Sooner or later, you become yesterday’s news. Something more interesting comes along, another murder or scandal, and people start to forget about you — especially once the word ‘murder’ stops being used. The autopsy report, followed by the coroner’s report, take care of that.
Jan hasn’t spoken to me since the funeral, but Geoff emails me when the coroner’s report is released.
Xander,
I hope this email finds you well. I just wanted you to know that the final coroner’s report is through. I’m sure you’re already aware of this, but the coroner was satisfied there were no suspicious circumstances. This has been a difficult time for us all, but I can’t imagine what it must have been like to have your name dragged through the media like that.
I don’t know if you want to see the report, so delete this if you don’t. But it might help give you some closure. It’s certainly helped me.
I always thought of you as my son, and I’m sorry it had to turn out like this.
Best of luck with med school,
Geoff
I reread the email. There doesn’t seem to be any obvious malice in there, no threats of exposing me for illicit entry to medical school. I guess, on that score, Geoff has just as much to lose as me. But I still feel guilty for falling out of love with his daughter, after everything he’s done for me.
‘Hey,’ I say, when Ronnie enters the room, a towel wrapped around her. ‘Look what I just got.’
She sits beside me. ‘What’s? Oh. What does it say?’
‘Here.’ I open the attachment and hold up my phone so we can both read it.
My eye skips over the formalities at the start, going straight to the cause of death: ‘In my opinion death was due to: Subarachnoid haemorrhage following fall from height; on a background of LSD intoxication.’ The attached medical report lists Ashleigh’s other injuries, including fractures in her skull, cervical and thoracic spine, ribs and legs. Her intrauterine pregnancy is also noted, dated at four weeks’ gestation.
‘Well,’ Ronnie says. ‘That’s that, then.’
‘Yeah,’ I say. ‘That’s that. I guess.’ The coroner is satisfied. The police are satisfied, especially once Dom told them about the suicide conversation we’d had a few months before, when Ashleigh had said she’d throw herself from a great height. Even Ashleigh’s parents have closure, in some way, or at least her father does.

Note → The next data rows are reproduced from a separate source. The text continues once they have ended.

Lemma run_static es : forall st frame,
  valid (sensitivity st) = true ->
  lt hundred (sensitivity st) = false ->
  lt (motionThreshold st) zero = false ->
  lastFrame st = Some frame ->
  Forall (fun e => video e = Some frame \/ video e = None) es ->
  exists c, run es st = set_motionCanvas c st.
Proof.
  induction es as [ | e es IH ]; intros st frame Hv Hs Ht Hl Hes.
  - exists (motionCanvas st). destruct st; reflexivity.
  - inversion Hes as [ | ? ? He Hrest ]; subst.
    destruct (tick_static e st frame Hv Hs Ht Hl He) as [c Hc].
    rewrite run_cons, Hc.
    destruct (IH (set_motionCanvas c st) frame Hv Hs Ht Hl Hrest) as [c' Hc'].
    exists c'. rewrite Hc'. reflexivity.
Qed.

End Static_facts.

(** X24: a scene that does not change stays quiet.  With a sensitivity that
    is a number not above 100 and an area threshold that is not negative,
    once the stored frame is the frame the camera delivers, any run of
    callbacks that deliver that same frame (or find the video not ready)
    raises no alert, takes no capture, leaves the trigger time alone and
    keeps that frame stored: nothing is painted, so every cycle compares
    the frame with itself and, when it has a pixel, measures 0. *)
Theorem static_scene_stays_quiet :
  forall (es : list App.Env) (st : App.State) (frame : ImageData),
    valid (App.sensitivity st) = true ->
    lt hundred (App.sensitivity st) = false ->
    lt (App.motionThreshold st) zero = false ->
    App.lastFrame st = Some frame ->
    Forall (fun e => App.video e = Some frame \/ App.video e = None) es ->
    App.alerts (App.run es st) = App.alerts st /\
    App.captures (App.run es st) = App.captures st /\
    App.sessionCaptures (App.run es st) = App.sessionCaptures st /\
    App.lastCaptureTime (App.run es st) = App.lastCaptureTime st /\
    App.lastFrame (App.run es st) = Some frame /\
    (frame <> [] -> App.measuredMotion (App.run es st) frame = Some zero).
Proof.
  intros es st frame Hv Hs Ht Hl Hes.
  destruct (run_static es st frame Hv Hs Ht Hl Hes) as [c Hc].
  rewrite Hc. cbn [App.alerts App.captures App.sessionCaptures
                   App.lastCaptureTime App.lastFrame App.set_motionCanvas].
  repeat (split; [ reflexivity | ]).
  split; [ exact Hl | ].
  intros Hne. unfold App.measuredMotion.
  cbn [App.lastFrame App.sensitivity App.set_motionCanvas]. rewrite Hl.
  rewrite app_compareLoop_spec. cbn [fst].
  destruct (identical_frames_count (App.sensitivity st) frame
              (pixelThreshold_not_negative _ Hv Hs)) as [Hcount _].
  replace (0 + countChanged
                 (App.pixelChanged (pixelThreshold (App.sensitivity st)))
                 frame frame) with 0 by lia.
  rewrite motionPercentage_none; [ reflexivity | ].
  destruct frame; [ congruence | simpl length; lia ].
Qed.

Maybe I should forward Tess a copy, so she can stop beating herself up. I was relieved when she’d emailed to tell me she wasn’t returning to med school this year.

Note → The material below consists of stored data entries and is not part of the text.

(** At a feasible point the objective is at least 4653792: the tax of [n] is
    at least 423072 in each of the 11 periods and no tax is negative. *)
Theorem objective_lower_bound x :
  feasible problem x -> 4653792 <= value x objective_function.
Proof.
  intros Hx.
  assert (Hn : forall y, (y < Y)%nat -> 423072 <= x (t_ n y))
    by (intros y Hy; now apply n_top_facts).
  assert (Ht : forall q y, (y < Y)%nat -> 0 <= x (t_ q y)).
  { intros q y Hy. pose proof (period_facts x q y Hx Hy) as P. tauto. }
  unfold objective_function. rewrite value_lpSum, rho_ones.
  cbv [Persons SeniorPersons Y seq flat_map map app fold_right Nat.add
       value varValue name t new_LpVariable getitem nth repeat].
  pose proof (Hn 0%nat) as N0. pose proof (Hn 1%nat) as N1.
  pose proof (Hn 2%nat) as N2. pose proof (Hn 3%nat) as N3.
  pose proof (Hn 4%nat) as N4. pose proof (Hn 5%nat) as N5.
  pose proof (Hn 6%nat) as N6. pose proof (Hn 7%nat) as N7.
  pose proof (Hn 8%nat) as N8. pose proof (Hn 9%nat) as N9.
  pose proof (Hn 10%nat) as N10.
  pose proof (Ht m 0%nat) as M0. pose proof (Ht m 1%nat) as M1.
  pose proof (Ht m 2%nat) as M2. pose proof (Ht m 3%nat) as M3.
  pose proof (Ht m 4%nat) as M4. pose proof (Ht m 5%nat) as M5.
  pose proof (Ht m 6%nat) as M6. pose proof (Ht m 7%nat) as M7.
  pose proof (Ht m 8%nat) as M8. pose proof (Ht m 9%nat) as M9.
  pose proof (Ht m 10%nat) as M10.
  pose proof (Ht p 0%nat) as P0. pose proof (Ht p 1%nat) as P1.
  pose proof (Ht p 2%nat) as P2. pose proof (Ht p 3%nat) as P3.
  pose proof (Ht p 4%nat) as P4. pose proof (Ht p 5%nat) as P5.
  pose proof (Ht p 6%nat) as P6. pose proof (Ht p 7%nat) as P7.
  pose proof (Ht p 8%nat) as P8. pose proof (Ht p 9%nat) as P9.
  pose proof (Ht p 10%nat) as P10.
  unfold Y in *.
  assert (L0 : (0 < 10 + 1)%nat) by lia. assert (L1 : (1 < 10 + 1)%nat) by lia.
  assert (L2 : (2 < 10 + 1)%nat) by lia. assert (L3 : (3 < 10 + 1)%nat) by lia.
  assert (L4 : (4 < 10 + 1)%nat) by lia. assert (L5 : (5 < 10 + 1)%nat) by lia.
  assert (L6 : (6 < 10 + 1)%nat) by lia. assert (L7 : (7 < 10 + 1)%nat) by lia.
  assert (L8 : (8 < 10 + 1)%nat) by lia. assert (L9 : (9 < 10 + 1)%nat) by lia.
  assert (L10 : (10 < 10 + 1)%nat) by lia.
  specialize (N0 L0). specialize (N1 L1). specialize (N2 L2).
  specialize (N3 L3). specialize (N4 L4). specialize (N5 L5).
  specialize (N6 L6). specialize (N7 L7). specialize (N8 L8).
  specialize (N9 L9). specialize (N10 L10).
  specialize (M0 L0). specialize (M1 L1). specialize (M2 L2).
  specialize (M3 L3). specialize (M4 L4). specialize (M5 L5).
  specialize (M6 L6). specialize (M7 L7). specialize (M8 L8).
  specialize (M9 L9). specialize (M10 L10).
  specialize (P0 L0). specialize (P1 L1). specialize (P2 L2).
  specialize (P3 L3). specialize (P4 L4). specialize (P5 L5).
  specialize (P6 L6). specialize (P7 L7). specialize (P8 L8).
  specialize (P9 L9). specialize (P10 L10).
  clear Hn Ht Hx. lra.
Qed.

Lemma objective_lower_bound_witness : 4653792 <= value x0 objective_function.
Proof. apply (objective_lower_bound x0 x0_feasible). Defined.

(** ** The rounded schedules *)

Lemma round_half_even_close (q : Q) :
  q - (1 # 2) <= inject_Z (round_half_even q) /\
  inject_Z (round_half_even q) <= q + (1 # 2).
Proof.
  unfold round_half_even.
  pose proof (Qfloor_le q) as Hl. pose proof (Qlt_floor q) as Hu.
  rewrite inject_Z_plus in Hu. change (inject_Z 1) with 1 in Hu.
  destruct (Qcompare (q - inject_Z (Qfloor q)) (1 # 2)) eqn:C.
  - apply Qeq_alt in C.
    destruct (Z.even (Qfloor q)); [| rewrite inject_Z_plus; change (inject_Z 1) with 1];
      split; lra.
  - apply Qlt_alt in C. split; lra.
  - apply Qgt_alt in C. rewrite inject_Z_plus. change (inject_Z 1) with 1.
    split; lra.
Qed.

(** [round(x, -2)] is a whole number of hundreds within 50 of [x]. *)
Lemma round_hundreds (q : Q) :
  (exists k : Z, round q (-2) == inject_Z (100 * k)) /\
  q - 50 <= round q (-2) /\ round q (-2) <= q + 50.
Proof.
  pose proof (round_half_even_close (q * (1 # 100))) as [H1 H2].
  assert (R : round q (-2) == 100 * inject_Z (round_half_even (q * (1 # 100)))).
  { unfold round. change (10 ^ (-2)) with (1 # 100).
    rewrite Qred_correct. field. }
  split.
  - exists (round_half_even (q * (1 # 100))).
    rewrite R, inject_Z_mult. reflexivity.
  - rewrite R. split; lra.
Qed.

(** The salary and shop-rent schedules are whole numbers of hundreds within
    50 of the values growing by 10% a period from 3000000 and 174000, and
    the basic salary is 40% of the salary. *)
Theorem schedules_rounded (y : nat) :
  (exists k : Z, SAL_c y == inject_Z (100 * k)) /\
  3000000 * (1 + 0.1) ^ Z.of_nat y - 50 <= SAL_c y /\
  SAL_c y <= 3000000 * (1 + 0.1) ^ Z.of_nat y + 50 /\
  (exists k : Z, SR_c y == inject_Z (100 * k)) /\
  174000 * (1 + 0.1) ^ Z.of_nat y - 50 <= SR_c y /\
  SR_c y <= 174000 * (1 + 0.1) ^ Z.of_nat y + 50 /\
  BS_c y == 0.4 * SAL_c y.
Proof.
  unfold SAL_c, SR_c, BS_c.
  pose proof (round_hundreds (3000000 * (1 + 0.1) ^ Z.of_nat y)) as (H1 & H2 & H3).
  pose proof (round_hundreds (174000 * (1 + 0.1) ^ Z.of_nat y)) as (H4 & H5 & H6).
  repeat split; try assumption. 
Qed.

(** ** The home rent of the non-senior person *)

I never meant to hurt Ashleigh, she’d written. I just hated how she was so mean to you. I swear those Facebook messages were the only ones I ever sent her.
I haven’t replied. Sometimes it’s best to let people drift out of your life.
I finish reading the report and return to my email folder. There’s another one there, which arrived yesterday afternoon. It’s the confirmation of my placement at Wellington Clinical School from March next year.
‘Are you sure you’re OK with me going to Wellington?’ I ask Ronnie, for what must be the tenth time.
‘Of course.’ She rubs my arm. ‘It’s only one year apart. If you stay, then you’ll be stuck here for three more years. I’ll come up to do my masters the year after next, and we can move in together. It’ll be a new beginning. Exciting, huh?’ She kisses me. ‘We’ve been through hell, but you know what Winston Churchill said?’
‘If you’re going through hell, keep going,’ I answer, and she grins.
‘Of course, you would know that.’
‘Of course, I would. You know me well.’ I kiss her back, enjoying the way her body softens into mine, the way her eyes glaze over when I caress her.
Sometimes she asks me to choke her during sex. It’s our little secret. One of them, anyway.
Once I hear Ronnie’s breathing become slower and regular, I’ll ingest my own tonic for sleep. Gin, it’s odourless. The more I drink, the more I need. Tolerance, it’s called; the anatomy of my addiction.
There’s no other way to survive, no other way to be free.